В диком ужасе она бросила голову покойницы и как безумная выскочила из дома.
— Гей, гей, гей…. — зазывал голос с холма.
— Гей, гей, гей! — эхом проносилось по верхушкам деревьев и терялось где-то в низине.
Луна огромная круглая, как блин, висела над холмом и серебристым отблеском ложилась на гладкую вершину.
На фоне темного неба освещенный холм напоминал арену, где корчась и извиваясь от приступа яростного смеха приплясывала старуха. Глубокий провал глазниц, беззубая впадина рта и этот дикий оскал смерти.
— Вот она, вот! — старуха трясла книгой. — Возьми ее! — и вновь страшный хохот пронесся над деревьями и утонул в низине…
Катя проснулась, все тело было покрыто холодной испариной. Вот уже какую ночь старуха преследовала ее во сне, доводила до отчаяния.
Всего три месяца прошло с того дня, а сколько перемен. Муж, обвинив во всех смертных грехах, хлопнув дверью ушел. И этот стук, как бич, полоснул по сердцу, оставив глубокую рану. Все обернулось против нее: неприятности на работе, дурная, полная злословия молва и изнуряющие тело и душу сны.
Катя догадывалась — все идет оттуда.
«Но почему? Почему?!» — мучилась она.
Дальше так не могло продолжаться, силы ее были на исходе.
Маленькая прядка волос, шипя и скручиваясь, быстро таяла; женщина склонившись что-то тихо шептала.
Вот язычок пламени последний раз лизнул по блюдцу и, оставив крохотный комочек, погас. Женщина выпрямилась и, не глядя на Катю, сказала.
— Я не могу тебе помочь, — и немного подумав, добавила. — Да и навряд ли кто сможет.
Катя побледнела.
— Послушай меня девонька — покойница была ведьма. Перед смертью они стараются отдать кому-нибудь свою силу, иначе не будет покоя на том свете. Из твоего рассказа я поняла, что при жизни она не смогла это сделать и, лишь в гробу… Что с тобой?
Женщина кинулась к гостье, та медленно оседала на пол.
Несколько глотков воды привели Катю в чувство. Когда ей стало немного лучше, женщина усадила ее на диван и спросила:
— Ты готова меня слушать дальше?
Катя утвердительно кивнула.
— Так вот, с выдохом ведьмина сила вошла в тебя.
— Значит…
— Подожди, не перебивай.
— Силу-то ты обрела, а знаний нет никаких. Вот она и давит тебя снутри — выход ей нужен.
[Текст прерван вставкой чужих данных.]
(** A negative integer written to a slot that holds a value. *)
Definition account_slot : Account :=
  MkAccount addr1 EmptyAccountState None (Some {[ [1%Z] := [7%Z] ]}) (Some (trieDB (es_world e_new))) None false.
Lemma slot_backed d : backed d ({[ [1%Z] := [7%Z] ]} : gmap bytes bytes).
Proof.
  intros k v Hk. change (({[ [1%Z] := [7%Z] ]} : gmap bytes bytes) !! k = Some v) in Hk.
  apply lookup_singleton_Some in Hk as [_ <-]. discriminate.
Qed.
Lemma unencodable_deletes_witness : exists s' a' t',
  UpdateAccountStorageTrie [native "0x01"] [Some (NInt64 (-1))] 5 (put_account 5 account_slot e_new) =
    Ret (None, s') /\
  es_accounts s' !! 5 = Some a' /\ storageTrie a' = Some t' /\
  trie_map t' !! slot_key (native "0x01") = None.
Proof.
  apply (unencodable_deletes (native "0x01") (NInt64 (-1)) 5 account_slot {[ [1%Z] := [7%Z] ]} _ "negative").
  - reflexivity.
  - reflexivity.
  - apply slot_backed.
  - vm_compute; reflexivity.
  - vm_compute; reflexivity.
  - vm_compute; reflexivity.
  - vm_compute; reflexivity.
  - vm_compute; discriminate.
  - vm_compute; reflexivity.
Defined.

Lemma balance_by_suffix_witness :
  (exists s' a' t', UpdateAccountStorageTrie [container "ctn/balance"] [Some balance9] 5 (e_one false)
      = Ret (None, s') /\ es_accounts s' !! 5 = Some a' /\ Balance (state a') = 9%Z /\
      storageTrie a' = Some t' /\ trie_map t' = trie_map (∅ : gmap bytes bytes)) /\
  UpdateAccountStorageTrie [container "ctn/balance"] [Some (text "abc")] 5 (e_one false) = Panic.
Proof.
  split.
  - refine (balance_by_suffix (container "ctn/balance") balance9 5 (account1 false) ∅ (e_one false) _ _ _ _ _ _);
      first [by apply ref_backed_empty|vm_compute; reflexivity].
  - refine (balance_by_suffix (container "ctn/balance") (text "abc") 5 (account1 false) ∅ (e_one false) _ _ _ _ _ _);
      first [by apply ref_backed_empty|vm_compute; reflexivity].
Defined.

Lemma trieDirty_overwritten_witness : exists s' s'',
  UpdateAccountStorageTrie [field_path PATH_NONCE] [Some nonce5] 5 (e_one true) = Ret (None, s') /\
  Account_Commit 1 5 s' = Ret (None, s'') /\ s'' = s' /\ es_triedb s'' = es_triedb (e_one true).
Proof.
  apply (trieDirty_overwritten 1 [(field_path PATH_NONCE, Some nonce5)] 5 (account1 true) ∅ (e_one true)
    (Some (field_path PATH_NONCE, Some nonce5)) None None 5 0 None (CodeHash EmptyAccountState) (es_dbs e_new));
    first [by apply ref_backed_empty|vm_compute; reflexivity].
Defined.

(** ** A generation *)
Definition ecells : gmap loc ecell :=
  {[ 1 := MkECell (Some (field_path PATH_NONCE)) 1 (Some (IsCRDT nonce5));
     2 := MkECell (Some (native "0x01")) 1 (Some (IsCRDT (text "abc")));
     3 := MkECell (Some (container "ctn/k")) 1 None;
     4 := MkECell None 2 (Some (IsCRDT (text "abc"))) ]}.
Definition ew (e : EthState (gmap bytes bytes)) : EWorld := MkEWorld ecells ∅ e.
Definition writer0 : EthStorageWriter ecell := NewEthStorageWriter (-1) (fun _ => true).
Definition group1 (ad : bytes) : list loc :=
  of_addr (ew e_new) ad (taken (filter (Indexer writer0)) (ew e_new) [1; 2; 3; 4]).

Lemma group1_eq ad : group1 ad = if decide (ad = addr1) then [1; 2; 3] else [].
Proof.
  unfold group1. replace (taken (filter (Indexer writer0)) (ew e_new) [1; 2; 3; 4]) with [1; 2; 3]
    by (vm_compute; reflexivity).
  unfold of_addr. cbn [List.filter].
  replace (addr_at (ew e_new) 1) with addr1 by (vm_compute; reflexivity).
  replace (addr_at (ew e_new) 2) with addr1 by (vm_compute; reflexivity).
  replace (addr_at (ew e_new) 3) with addr1 by (vm_compute; reflexivity).
  case_decide as Hd; [subst; by rewrite bool_decide_eq_true_2|]. by rewrite bool_decide_eq_false_2 by congruence.
Qed.
Lemma ents1_eq e : ents (ew e) [1; 2; 3] = entries1.
Proof. reflexivity. Qed.
Lemma typed1 e : cells_typed (ew e) [1; 2; 3].
Proof.
  intros l [->|[->|[->|[]%elem_of_nil]%elem_of_cons]%elem_of_cons]%elem_of_cons;
    eexists; (split; [reflexivity|]); right; by eexists.
Qed.
Lemma valid1 e : valid (heap_of (cell := ecell) (ew e)) [1; 2; 3; 4].
Proof.
  intros l [->|[->|[->|[->|[]%elem_of_nil]%elem_of_cons]%elem_of_cons]%elem_of_cons]%elem_of_cons; by eexists.
Qed.
Lemma applied1 : exists v, apply_entries entries1 empty_view = Some v /\ view_in_range v /\
  v_slots v !! slot_key (native "0x01") = written (slot_value (Some (text "abc"))).
Proof. eexists. split; [vm_compute; reflexivity|]. by repeat split. Qed.
Lemma new_store_view ad : view_at e_new ad = None.
Proof. apply new_store_wf. Qed.

Lemma EthStorage_Import_spec_witness : exists m s',
  Indexer_Import [1; 2; 3; 4] (Indexer writer0) (ew e_new) =
    Ret (MkEthIndexer (fun _ => true) (-1) m [], s') /\ snd <$> m !! addr1 = Some [1; 2; 3].
Proof.
  destruct (EthStorage_Import_spec [1; 2; 3; 4] (Indexer writer0) (ew e_new)) as (m & e' & E & _ & _ & _ & _ & Hg).
  - apply new_store_wf.
  - apply valid1.
  - reflexivity.
  - exists m. eexists. split; [exact E|]. rewrite Hg. change (of_addr _ _ _) with (group1 addr1).
    by rewrite group1_eq.
Defined.

(** The state after the import: the account is at 5 and not cached yet. *)
Lemma e_one_frame : frame e_new (e_one false).
Proof. by repeat split. Qed.
Lemma e_one_wf : eth_wf (e_one false).
Proof.
  apply (wf_extend e_new); [apply e_one_frame| |apply new_store_wf].
  intros l [a Hl]. change ((∅ : gmap loc Account) !! l = Some a) in Hl. by rewrite lookup_empty in Hl.
Qed.
Lemma e_one_index ls : index_ok (e_one false) {[ addr1 := (5, ls) ]}.
Proof.
  intros ad l ls' [<- [= <- <-]]%lookup_singleton_Some. split; [reflexivity|]. split.
  - exists (account1 false). split; [reflexivity|]. split; [|reflexivity].
    split; [done|]. split; [done|]. split; [by split; cbn|].
    eexists. split; [reflexivity|]. split; [apply ref_backed_empty|reflexivity].
  - intros l' Hl. change ((∅ : gmap bytes loc) !! addr1 = Some l') in Hl. by rewrite lookup_empty in Hl.
Qed.
Definition indexed1 (ls : list loc) : EthStorageWriter ecell :=
  MkEthStorageWriter (MkEthIndexer (fun _ => true) (-1) {[ addr1 := (5, ls) ]} []) [] (fun _ => true).
Lemma gen1_ok : gen_ok (ew (e_one false)) {[ addr1 := (5, [1; 2; 3]) ]}.
Proof.
  intros ad l ls [<- [= <- <-]]%lookup_singleton_Some. split; [apply typed1|].
  rewrite ents1_eq. split; [apply entries1_ok|]. destruct applied1 as (v & E & Hr & _). by exists v.
Qed.

Lemma EthStorage_Precommit_spec_witness : exists r s' v,
  Precommit false (indexed1 [1; 2; 3]) (ew (e_one false)) = Ret (r, s') /\
  view_at (obj_of s') addr1 = Some v /\ v_nonce v = 5%Z.
Proof.
  destruct (EthStorage_Precommit_spec false (indexed1 [1; 2; 3]) (ew (e_one false)))
    as (idx & s' & E & _ & _ & Hv).
  - apply e_one_wf.
  - apply e_one_index.
  - apply gen1_ok.
  - eexists _, s', _. split; [exact E|]. rewrite Hv. cbn [index Indexer indexed1].
    rewrite lookup_singleton_eq, ents1_eq. split; [vm_compute; reflexivity|reflexivity].
Defined.

Lemma gen4_ok : gen_ok (ew (e_one false)) {[ addr1 := (5, [4]) ]}.
Proof.
  intros ad l ls [<- [= <- <-]]%lookup_singleton_Some. split.
  - intros l ->%list_elem_of_singleton. eexists. split; [reflexivity|by left].
  - split; [split; by constructor|]. exists empty_view. split; [reflexivity|by split].
Qed.
Lemma phantom_account_witness : exists r s' wt a,
  Precommit false (indexed1 [4]) (ew (e_one false)) = Ret (r, s') /\
  worldStateTrie (es_world (obj_of s')) = Some wt /\
  cached (obj_of s') addr1 = Some a /\ EthWorldTheory.view a = empty_view /\
  trie_map wt !! Keccak256 addr1 = Some (Account_Encode a).
Proof.
  apply (phantom_account false (indexed1 [4]) (ew (e_one false)) addr1 5 [4]).
  - apply e_one_wf.
  - apply e_one_index.
  - apply gen4_ok.
  - apply lookup_singleton_eq.
  - reflexivity.
  - reflexivity.
Defined.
А не будет выхода, сгинешь ты, девка.
— Что же мне делать? — Катя заплакала. Женщина покачала головой.
— Сгинешь — плохо, знания обретешь — вред людям принесешь, — помолчала и добавила. — От сатаны все это. Решай сама.
— Умереть? Нет, только не это. Но как обрести знания?
Ответ пришел ночью. Сон, как провал, и лишь под утро. Лицо старухи, но только живой, с мелкой сеточкой морщин у бесцветных глаз и голос сиплый, словно простуженный.
— В бане, под печью два кирпича слева, там и найдешь, что ищешь…
Превозмогая суеверный страх она дотронулась до ручки. Дверь легко подалась и открыла темный проем, как провал.